Hacker News new | ask | show | jobs
by MBCook 376 days ago
But that ignores the fact Apple has a MASSIVE investment in Swift.

I think they already use Go in places, but they’ve clearly stated their intention to use Swift as much as possible where it’s reasonable.

I suspect they didn’t evaluate C++, Rust, Go, Erlang, Node, and 12 other things.

They have the experience from other Swift services to know it will perform well. Their people already know and use it.

If Swift (and the libraries used) weren’t good enough they’d get their people to improve it and then wait to switch off Java.

If you go to a Java shop and say you want to use C# for something Java can do, they’ll probably say to use Java.

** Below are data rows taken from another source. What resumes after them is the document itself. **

(** The spawned task. The two forwarding tasks take the turns [before] until the
    wait returns and [after] until the task has awaited them. *)
Definition process_task (task : ProcessTask) (limit : nat) (before after : list (option nat)) :
  prog TaskState unit :=
  (let request := tk_request task in
   let state := tk_state task in
   let process_id := tk_process_id task in
   do spawned <- lift (act (fun s =>
     let '(child, fs') := spawn (sp_argv request) (tk_cwd task) (sp_environment request)
       (in_uid state) (in_gid state) (gs_fs s) in (child, set_guest_fs fs' s))) ;;
   match spawned with
   | Err error => send_error process_id "spawn" (io_text error)
   | Ok child =>
       match child_id child with
       | None => send_error process_id "spawn" "process has no pid"
       | Some pid =>
           do assigned <- lift (assign_guest_cgroup pid (guest_cgroup_available state)) ;;
           match assigned with
           | Err error =>
               do _ <- lift (deliver pid SIGKILL) ;;
               send_error process_id "cgroup" (st_message error)
           | Ok _ =>
               do _ <- lift (modify (fun s => set_processes (<[process_id := pid]> (gs_processes s)) s)) ;;
               do _ <- modify (fun s => MkTaskState (ts_guest s)
                 (readers limit limit process_id (sp_max_output_bytes request))
                 (fresh_output (child_stdout child) (child_stderr child) (ts_output s))) ;;
               do _ <- others before ;;
               do waited <- lift (act (fun s =>
                 let '(w, fs') := child_wait child (sp_timeout_millis request) (gs_fs s) in
                 (w, set_guest_fs fs' s))) ;;
               do (status, timed_out) <- after_wait process_id pid child waited ;;
               do _ <- others after ;;
               do _ <- lift (modify (fun s => set_processes (delete process_id (gs_processes s)) s)) ;;
               match status with
               | None => Ret tt
               | Some status =>
                   do exceeded <- gets (fun s => os_limit_hit (ts_output s)) ;;
                   fmap_prog (fun _ => tt) (lift (send_event (MkProcessEvent process_id (Exit
                     (MkProcessExit (status_code status) (status_signal status) timed_out
                       exceeded exceeded exceeded)))))
               end
           end
       end
   end)%prog.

I don’t read this post as “Swift is the best thing out there” but simply “hey Swift works great here too where you might not expect, it’s an option you might not have known about”.

1 comments

Microsoft has a massive investment in C#, but they still evaluated (and picked) golang.
For TypeScript’s compiler, yes. I can see some real benefits, like Go is already common for some open source software they want to collaborate with non-MS people on. I suspect C# is much less common for that, and when targeting pure performance I suspect a bytecode language like C# wouldn’t have the same large gain.

I’m not in the .NET ecosystem so I don’t know if native AOT compilation to machine code is an option.

But anyway, in this case Apple is making an internal service for themselves. I think a better comparison for MS would be if they chose to rewrite some Windows service’s server back end. Would they choose Go for that?

I don’t know.

Native AOT is quite good enough nowadays, I think there were other politics at play.

Azure team has no issues using AI to convert from C++ to Rust, see RustNation UK 2025 talks.

Also they mention the reason being a port not a rewrite, yet they had anyway to rewrite the whole AST datastructures due to the weaker typesystem in Go.

Finally, the WebAssembly tooling to support Blazor is much more mature than what Go has.

The real question isn’t whether they would choose it, but whether they’d be willing to evaluate it. Given their past behavior, as I mentioned above, it seems they are open to assessing options and selecting the best tool for the job.
They are certainly far more open these days. I remember when it was Microsoft tools and Microsoft languages on Microsoft servers or nothing.

They’d have never touched Go with a 10 foot poll.

You just stated a comment away that Apple chose Swift because of massive investment. Microsoft has much, MUCH bigger investment in C#, but you find all the reason why your original argument is invalid.

The article is just a marketing for a team looking for promo, there’s no deep meaning or larger Apple scheme here.